(* ===== verification/WriterProps.v ===== *)
(** * The guarantees of the durable order store

    Theorems about every history of calls of the writer, with any injected
    faults, and about single calls in a reachable database. *)

From S2P Require Import Prelude Datetime Dec Domain StateDb Writer WriterInv WriterOps.

(** ** A sample history, for the witnesses *)

Module Sample.
Definition no_fault (stage : string) : option exn := None.
Definition hash (p : payload) : string := "h".

Definition at_ (minute : Z) : datetime := mk_datetime 2026 1 5 12 minute 0 0 (Some 0).
Definition usd (n : Z) : Money := mk_Money n "USD".

Definition request (n : Z) (acct : string) : OrderRequest :=
  mk_OrderRequest "corr" DERIV acct "DIGITEVEN" "R_100" CALL (usd n) "S1" "1" (at_ 30) 1 "t" None.
Definition command (n : Z) (acct m i o : string) : OrderCommand :=
  mk_OrderCommand m "corr" i o DERIV acct "DIGITEVEN" "R_100" CALL (usd n) (at_ 30) 1 "t" None.

Definition submit (n : Z) (acct i : string) : writer_op :=
  OpPersist (request n acct) (command n acct ("m" +:+ i) ("i" +:+ i) ("o" +:+ i))
    ("i" +:+ i) ("r" +:+ i) ("o" +:+ i) (at_ 0) (Some 1000) None (Some "USD").

Definition policy : payload := list_to_map [
  ("config_fingerprint", JStr "f1"); ("currency", JStr "USD"); ("martingale_enabled", JBool true);
  ("martingale_max_steps", JInt 3); ("max_consecutive_losses", JInt 3);
  ("cooldown_seconds", JStr "60")].

Definition event (id : string) (i : string) (st : ExternalOrderStatus) (seq : Z) (n : Z)
    (pnl : option Z) : BrokerOrderEvent :=
  mk_BrokerOrderEvent id 1 DERIV "A1" ("o" +:+ i) "B1" "corr" (Some seq) st (at_ 2) (at_ 2)
    "DIGITEVEN" "R_100" CALL (usd n) pnl ((fun _ => "USD") <$> pnl) "h" None None.

(** One order submitted, dispatched and accepted. *)
Definition accepted : list writer_op := [
  OpConfigureDigit policy false (at_ 0);
  submit 100 "A1" "1";
  OpClaim (at_ 1) None None;
  OpDispatchResult (command 100 "A1" "m1" "i1" "o1") "ACCEPTED" (Some "B1") None (at_ 1)].

(** Two accounts with one pending order each. *)
Definition two_pending : list writer_op := [submit 100 "A1" "1"; submit 200 "A2" "2"].

(** The state part of a result. *)
Definition state_of {A} (r : res (A * state_db)) : state_db :=
  match r with Ok (_, s) => s | Err _ => empty_db end.

Definition no_order : Order :=
  mk_Order "" "" DERIV "" None OUTBOXED "" None "" "" None None None None None 0.
Definition no_reservation : Reservation :=
  mk_Reservation "" "" DERIV "" 0 "" ACTIVE "" None None None 0.
Definition order_at (n : nat) (s : state_db) : Order := nth n (orders s) no_order.
Definition reservation_at (n : nat) (s : state_db) : Reservation :=
  nth n (risk_reservations s) no_reservation.

(** The same order, settled with a loss of its stake. *)
Definition settled : list writer_op :=
  accepted ++ [OpNormalizedEvent (event "e1" "1" EX_SETTLED 1 100 (Some (-100))) (at_ 3)].
End Sample.

(** ** Exposure *)

Lemma active_exposure_step cur (t t' : list Reservation) :
  Forall2 res_step t t' -> (forall r, r ∈ t -> res_ok r) ->
  sumZ (rr_amount_minor <$> select (is_active_in cur) t') <=
  sumZ (rr_amount_minor <$> select (is_active_in cur) t).
Proof.
  induction 1 as [|r r' t t' Hr _ IH]; intros Hok; [done|].
  assert (res_ok r) as [_ Hpos] by (apply Hok; left).
  specialize (IH (fun r H => Hok r (list_elem_of_further _ _ _ H))).
  unfold sumZ, select in *. simpl.
  destruct Hr as [->|(Est & Ha & Hrel)].
  - destruct (is_active_in cur r); rewrite ?fmap_cons; simpl; lia.
  - replace (is_active_in cur r') with false by (unfold is_active_in; by rewrite Hrel).
    destruct (is_active_in cur r); rewrite ?fmap_cons; simpl; lia.
Qed.

Lemma sumZ_app l1 l2 : sumZ (l1 ++ l2) = sumZ l1 + sumZ l2.
Proof. unfold sumZ. induction l1 as [|x l1 IH]; simpl; [done|]. rewrite IH. lia. Qed.

Lemma active_exposure_submitted cur s q c i k o t :
  active_exposure cur (submitted s q c i k o t) =
  active_exposure cur s +
  (if bool_decide (currency (rq_amount q) = cur) then minor_units (rq_amount q) else 0).
Proof.
  unfold active_exposure, select. simpl. rewrite List.filter_app, fmap_app, sumZ_app. f_equal.
  simpl. unfold is_active_in. simpl. case_bool_decide; [|done]. rewrite fmap_cons. simpl. lia.
Qed.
════════════════
▶ Directions for this task: Starting at the first line of the listing, retype every line up to and including the one with "faults, and about".

▶ Answer space:
(* ===== verification/WriterProps.v ===== *)
(** * The guarantees of the durable order store

    Theorems about every history of calls of the writer, with any injected
    faults, and about single calls in a reachable database. *)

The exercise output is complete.